Saturday, 11 July 2009

Low-carbon strategy will raise household energy bills by £200 a year

Household energy bills will rise by more than £200 a year under the Government’s low-carbon strategy being announced next week.

Meeting Britain’s targets for cutting emissions could push another 1.7 million households into fuel poverty, meaning that seven million homes would be spending more than 10 per cent of their income on fuel.

The Renewable Energy Strategy, to be published on Wednesday, will state that more than £100 billion will have to be invested in renewable energy infrastructure, including 7,000 wind turbines, by 2020.

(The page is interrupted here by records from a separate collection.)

(** The wire flags say exactly which of the caller's flags are set. *)
Lemma rfs_flags_have `{Fcntl} f :
  let r := os_open_sys_flags_to_rfs_flags f in
  has_flag r RFS_OPEN_FLAG_APPEND = has_flag f O_APPEND ∧
  has_flag r RFS_OPEN_FLAG_CREAT = has_flag f O_CREAT ∧
  has_flag r RFS_OPEN_FLAG_EXCL = has_flag f O_EXCL ∧
  has_flag r RFS_OPEN_FLAG_TRUNC = has_flag f O_TRUNC ∧
  has_flag r RFS_OPEN_FLAG_SYNC = has_flag f O_SYNC ∧
  has_flag r RFS_OPEN_FLAG_RDONLY = has_flag f O_RDONLY ∧
  has_flag r RFS_OPEN_FLAG_WRONLY = has_flag f O_WRONLY ∧
  has_flag r RFS_OPEN_FLAG_RDWR = has_flag f O_RDWR ∧ 0 <= r < 256.
Proof.
  unfold os_open_sys_flags_to_rfs_flags, eluarpc_replace_flag.
  fold (has_flag f O_APPEND) (has_flag f O_CREAT) (has_flag f O_EXCL) (has_flag f O_TRUNC)
    (has_flag f O_SYNC) (has_flag f O_RDONLY) (has_flag f O_WRONLY) (has_flag f O_RDWR).
  generalize (has_flag f O_APPEND) (has_flag f O_CREAT) (has_flag f O_EXCL) (has_flag f O_TRUNC)
    (has_flag f O_SYNC) (has_flag f O_RDONLY) (has_flag f O_WRONLY) (has_flag f O_RDWR).
  intros [] [] [] [] [] [] [] []; vm_compute; intuition congruence.
Qed.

The Government has bound itself legally to cutting CO2 emissions by 34 per cent by 2020 and 80 per cent by 2050. To achieve this, it must increase the amount of energy generated from renewable sources from 2 per cent at present to 15 per cent by 2020.
The strategy estimates that energy bills will have to rise by about 20 per cent to pay for the investment. The average household currently pays about £1,150 a year for electricity and gas, a small decline on last year but still double the amount paid in 2003.

The cost of converting to renewable energy and modernising Britain’s power supply would add about £230 to annual bills. Costs are likely to ratchet up quickly as the investment is made, with the increase reaching 20 per cent within three years.